**Records provided**
····················
(** [strings.ContainsAny], for ASCII characters. *)
Fixpoint contains_any (s chars : string) : bool :=
  match s with
  | EmptyString => false
  | String d s' => contains_byte chars d || contains_any s' chars
  end.

(** [strings.Index] for a non-empty separator. *)
Fixpoint index (s sub : string) : option nat :=
  if has_prefix s sub then Some O
  else match s with
       | EmptyString => None
       | String _ s' => S <$> index s' sub
       end.

(** [strings.Split(s, c)] for a one-byte separator: never empty. *)
Fixpoint split_byte (c : ascii) (s : string) : list string :=
  match s with
  | EmptyString => [""]
  | String d s' =>
      if Ascii.eqb d c then "" :: split_byte c s'
      else match split_byte c s' with
           | [] => [String d ""]
           | w :: ws => String d w :: ws
           end
  end.

(** [strings.Join]. *)
Fixpoint join (sep : string) (l : list string) : string :=
  match l with
  | [] => ""
  | [w] => w
  | w :: ws => w ++ sep ++ join sep ws
  end.

Fixpoint smap (f : ascii -> ascii) (s : string) : string :=
  match s with EmptyString => EmptyString | String c s' => String (f c) (smap f s') end.
Fixpoint sforall (p : ascii -> bool) (s : string) : bool :=
  match s with EmptyString => true | String c s' => p c && sforall p s' end.

(** [strings.ToLower]. Above ASCII it needs the Unicode tables, which stay a
    parameter. *)
Definition is_ascii (c : ascii) : bool := Z.ltb (byte_of c) 128.
Definition lower_byte (c : ascii) : ascii :=
  if in_range "A" "Z" c then ascii_of_nat (nat_of_ascii c + 32) else c.
Definition to_lower (unicode_lower : string -> string) (s : string) : string :=
  if sforall is_ascii s then smap lower_byte s else unicode_lower s.

(** The UTF-8 encodings of the characters [strings.TrimSpace] removes. *)
Definition bytes (l : list nat) : string := foldr (fun n s => String (ascii_of_nat n) s) "" l.
Definition spaces : list string :=
  map bytes ([[9]; [10]; [11]; [12]; [13]; [32]; [194; 133]; [194; 160]; [225; 154; 128]] ++
             map (fun n => [226; 128; n]) (seq 128 11) ++
             [[226; 128; 168]; [226; 128; 169]; [226; 128; 175]; [226; 129; 159]; [227; 128; 128]]).

(** Drops the encoded spaces at the front; [fuel] is the length of the string. *)
Fixpoint trim_left_fuel (fuel : nat) (s : string) : string :=
  match fuel with
  | O => s
  | S fuel' =>
      match List.find (has_prefix s) spaces with
      | Some w => trim_left_fuel fuel' (sdrop (String.length w) s)
      | None => s
      end
  end.
Fixpoint trim_right_fuel (fuel : nat) (s : string) : string :=
  match fuel with
  | O => s
  | S fuel' =>
      match List.find (has_suffix s) spaces with
      | Some w => trim_right_fuel fuel' (trim_suffix s w)
      | None => s
      end
  end.
(** [strings.TrimSpace]. *)
Definition trim_space (s : string) : string :=
  let l := trim_left_fuel (String.length s) s in trim_right_fuel (String.length l) l.

(** The first rune of a non-empty string ([utf8.DecodeRuneInString]); U+FFFD for
    an invalid encoding. *)
Definition decode_rune (s : string) : Z :=
  let cont lo hi (b : Z) := Z.leb lo b && Z.leb b hi in
  let low (b : Z) := Z.land b 63 in
  match map byte_of (String.list_ascii_of_string (stake 4 s)) with
  | [] => 65533
  | b0 :: rest =>
      if Z.ltb b0 128 then b0
      else if Z.leb 194 b0 && Z.leb b0 223 then
        match rest with
        | b1 :: _ => if cont 128%Z 191%Z b1 then Z.land b0 31 * 64 + low b1 else 65533
        | _ => 65533
        end
      else if Z.leb 224 b0 && Z.leb b0 239 then
        match rest with
        | b1 :: b2 :: _ =>
            if cont (if Z.eqb b0 224 then 160%Z else 128%Z) (if Z.eqb b0 237 then 159%Z else 191%Z) b1 &&
               cont 128%Z 191%Z b2
            then (Z.land b0 15 * 64 + low b1) * 64 + low b2 else 65533
        | _ => 65533
        end
      else if Z.leb 240 b0 && Z.leb b0 244 then
        match rest with
        | b1 :: b2 :: b3 :: _ =>
            if cont (if Z.eqb b0 240 then 144%Z else 128%Z) (if Z.eqb b0 244 then 143%Z else 191%Z) b1 &&
               cont 128%Z 191%Z b2 && cont 128%Z 191%Z b3
            then ((Z.land b0 7 * 64 + low b1) * 64 + low b2) * 64 + low b3 else 65533
        | _ => 65533
        end
      else 65533
  end%Z.

(** [path.Clean]: the path without empty, [.] and resolvable [..] elements. *)
Definition clean_step (rooted : bool) (acc : list string) (seg : string) : list string :=
  if String.eqb seg "" || String.eqb seg "." then acc
  else if String.eqb seg ".." then
    match acc with
    | [] => if rooted then [] else [".."]
    | top :: acc' => if String.eqb top ".." then ".." :: acc else acc'
    end
  else seg :: acc.
Definition path_clean (p : string) : string :=
  if String.eqb p "" then "."
  else
    let rooted := has_prefix p "/" in
    let body := join "/" (reverse (fold_left (clean_step rooted) (split_byte "/" p) [])) in
    if rooted then "/" ++ body else if String.eqb body "" then "." else body.

(** [errors.Is]: the error itself or one it wraps with [%w]. *)
Fixpoint goerr_eqb (a b : goerr) : bool :=
  match a, b with
  | Errorf f xs, Errorf g ys => String.eqb f g &&
      (fix args (xs ys : list fmtarg) : bool :=
         match xs, ys with
         | [], [] => true
         | x :: xs', y :: ys' => fmtarg_eqb x y && args xs' ys'
         | _, _ => false
         end) xs ys
  end
with fmtarg_eqb (a b : fmtarg) : bool :=
  match a, b with
  | AStr s, AStr t => String.eqb s t
  | AInt m, AInt n => Z.eqb m n
  | AErr e, AErr e' => goerr_eqb e e'
  | _, _ => false
  end.

Fixpoint errors_Is (e target : goerr) : bool :=
  goerr_eqb e target ||
  match e with
  | Errorf f args =>
      match index f "%w" with
      | Some _ => (fix any (args : list fmtarg) : bool :=
                     match args with
                     | [] => false
                     | AErr e' :: args' => errors_Is e' target || any args'
                     | _ :: args' => any args'
                     end) args
      | None => false
      end
  end.

(** [%d]. *)
Definition itoa (z : Z) : string := pretty z.

(** Decimal digits. *)
Definition is_digit (c : ascii) : bool := in_range "0" "9" c.
Definition digit_val (c : ascii) : Z := byte_of c - byte_of "0".

(** ** Lemmas *)

(** stdpp does not let [simpl] unfold the append of strings. *)
Lemma append_cons c s t : String c s ++ t = String c (s ++ t).
Proof. done. Qed.
Lemma append_nil t : "" ++ t = t.
Proof. done. Qed.

Lemma sdrop_app p s : sdrop (String.length p) (p ++ s) = s.
Proof. induction p; simpl; [by destruct s|done]. Qed.

Lemma stake_sdrop n s : stake n s ++ sdrop n s = s.
Proof. revert s. induction n as [|n IH]; intros [|c s]; simpl; try done. by rewrite append_cons, IH. Qed.

Lemma split_byte_nonempty c s : split_byte c s <> [].
Proof. destruct s as [|d s]; simpl; [done|]. destruct (Ascii.eqb d c); [done|]. by destruct (split_byte c s). Qed.

(** Joining the segments of a split gives the string back. *)
Lemma join_split c s : join (String c "") (split_byte c s) = s.
Proof.
  induction s as [|d s IH]; [done|]. simpl. pose proof (split_byte_nonempty c s).
  destruct (Ascii.eqb_spec d c) as [->|].
  - destruct (split_byte c s) as [|w ws] eqn:E; [done|]. rewrite <- IH. done.
  - destruct (split_byte c s) as [|w ws] eqn:E; [done|]. rewrite <- IH. by destruct ws.
Qed.

Lemma sforall_impl (p q : ascii -> bool) s :
  (forall c, p c = true -> q c = true) -> sforall p s = true -> sforall q s = true.
Proof.
  intros Hpq. induction s as [|c s IH]; simpl; [done|].
  intros [Hc Hs]%andb_true_iff. by rewrite Hpq, IH.
Qed.

Lemma sforall_app p s t : sforall p (s ++ t) = sforall p s && sforall p t.
Proof. induction s; [done|]. rewrite append_cons. simpl. by rewrite IHs, andb_assoc. Qed.

Lemma has_prefix_true s p : has_prefix s p = true <-> exists t, s = p ++ t.
Proof.
  unfold has_prefix. revert s. induction p as [|c p IH]; intros s.
  - split; [by exists s|by intros _; destruct s].
  - destruct s as [|d s].
    + split; [done|]. intros [t Ht]. by rewrite append_cons in Ht.
    + setoid_rewrite append_cons. simpl. destruct (ascii_dec c d) as [->|Hne].
      * rewrite IH. split; intros [t Ht]; exists t; congruence.
      * split; [done|]. intros [t Ht]. congruence.
Qed.

Lemma string_app_length s t : String.length (s ++ t) = (String.length s + String.length t)%nat.
Proof. induction s; [done|]. rewrite append_cons. simpl. by rewrite IHs. Qed.

Lemma has_suffix_app s t : has_suffix (s ++ t) t = true.
Proof.
  unfold has_suffix. rewrite string_app_length.
  replace (String.length s + String.length t - String.length t)%nat with (String.length s) by lia.
  rewrite sdrop_app, String.eqb_refl, andb_true_r. apply Nat.leb_le. lia.
Qed.

Lemma has_suffix_true s t : has_suffix s t = true <-> exists u, s = u ++ t.
Proof.
  split; [|intros [u ->]; apply has_suffix_app]. unfold has_suffix.
  intros [_ H]%andb_true_iff. apply String.eqb_eq in H.
  exists (stake (String.length s - String.length t) s). rewrite <- H at 2. by rewrite stake_sdrop.
Qed.

Lemma stake_app s t : stake (String.length s) (s ++ t) = s.
Proof. induction s; [by destruct t|]. rewrite append_cons. simpl. by rewrite IHs. Qed.

Lemma trim_suffix_app s t : trim_suffix (s ++ t) t = s.
Proof.
  unfold trim_suffix. rewrite has_suffix_app, string_app_length.
  replace (String.length s + String.length t - String.length t)%nat with (String.length s) by lia.
  apply stake_app.
Qed.

Lemma contains_byte_app s t c : contains_byte (s ++ t) c = contains_byte s c || contains_byte t c.
Proof.
  unfold contains_byte. induction s as [|d s IH]; [done|]. rewrite append_cons. simpl.
  destruct (Ascii.eqb c d); [done|]. destruct (index_byte (s ++ t) c), (index_byte s c); done.
Qed.

(** The byte order of Go strings is a strict total order. *)
Lemma compare_lt_trans s t u :
  String.compare s t = Lt -> String.compare t u = Lt -> String.compare s u = Lt.
Proof.
  revert t u. induction s as [|c s IH]; intros [|d t] [|e u]; simpl; try done.
  destruct (Ascii.compare c d) eqn:Hcd, (Ascii.compare d e) eqn:Hde; try done; intros H1 H2.
  - apply Ascii.compare_eq_iff in Hcd as ->. rewrite Hde. by eapply IH.
  - apply Ascii.compare_eq_iff in Hcd as ->. by rewrite Hde.
  - apply Ascii.compare_eq_iff in Hde as <-. by rewrite Hcd.
  - unfold Ascii.compare in *. apply N.compare_lt_iff in Hcd, Hde.
    assert ((N_of_ascii c < N_of_ascii e)%N) as Hce by (by etrans).
    apply N.compare_lt_iff in Hce. by rewrite Hce.
Qed.

Lemma ltb_compare s t : String.ltb s t = true <-> String.compare s t = Lt.
Proof. unfold String.ltb. by destruct (String.compare s t). Qed.

Lemma ltb_trans s t u : String.ltb s t = true -> String.ltb t u = true -> String.ltb s u = true.
Proof. rewrite !ltb_compare. apply compare_lt_trans. Qed.

Lemma ltb_irrefl s : String.ltb s s = false.
Proof.
  destruct (String.ltb s s) eqn:H; [|done]. apply ltb_compare in H.
  pose proof (String.compare_antisym s s) as Ha. by rewrite H in Ha.
Qed.

Lemma ltb_total s t : String.ltb s t = false -> String.ltb t s = false -> s = t.
Proof.
  unfold String.ltb. rewrite (String.compare_antisym t s).
  destruct (String.compare s t) eqn:H; try done. intros _ _. by apply String.compare_eq_iff.
Qed.

Lemma ltb_asym s t : String.ltb s t = true -> String.ltb t s = false.
Proof.
  intros H. destruct (String.ltb t s) eqn:H'; [|done].
  pose proof (ltb_trans _ _ _ H H') as Hc. by rewrite ltb_irrefl in Hc.
Qed.

(** A check of every byte value, by computation. *)
Lemma all_bytes (p : ascii -> bool) :
  forallb (fun n => p (ascii_of_nat n)) (seq 0 256) = true -> forall c, p c = true.
Proof.
  intros H c. rewrite forallb_forall in H. rewrite <- (ascii_nat_embedding c).
  apply H, list_elem_of_In, elem_of_seq. pose proof (nat_ascii_bounded c). lia.
Qed.

Lemma implb_true a b : implb a b = true -> a = true -> b = true.
Proof. by destruct a, b. Qed.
····················
**Task objective**
If a line in the records contains "smap", report it.

**Result of the task**
Fixpoint smap (f : ascii -> ascii) (s : string) : string :=
  match s with EmptyString => EmptyString | String c s' => String (f c) (smap f s') end.
  if sforall is_ascii s then smap lower_byte s else unicode_lower s.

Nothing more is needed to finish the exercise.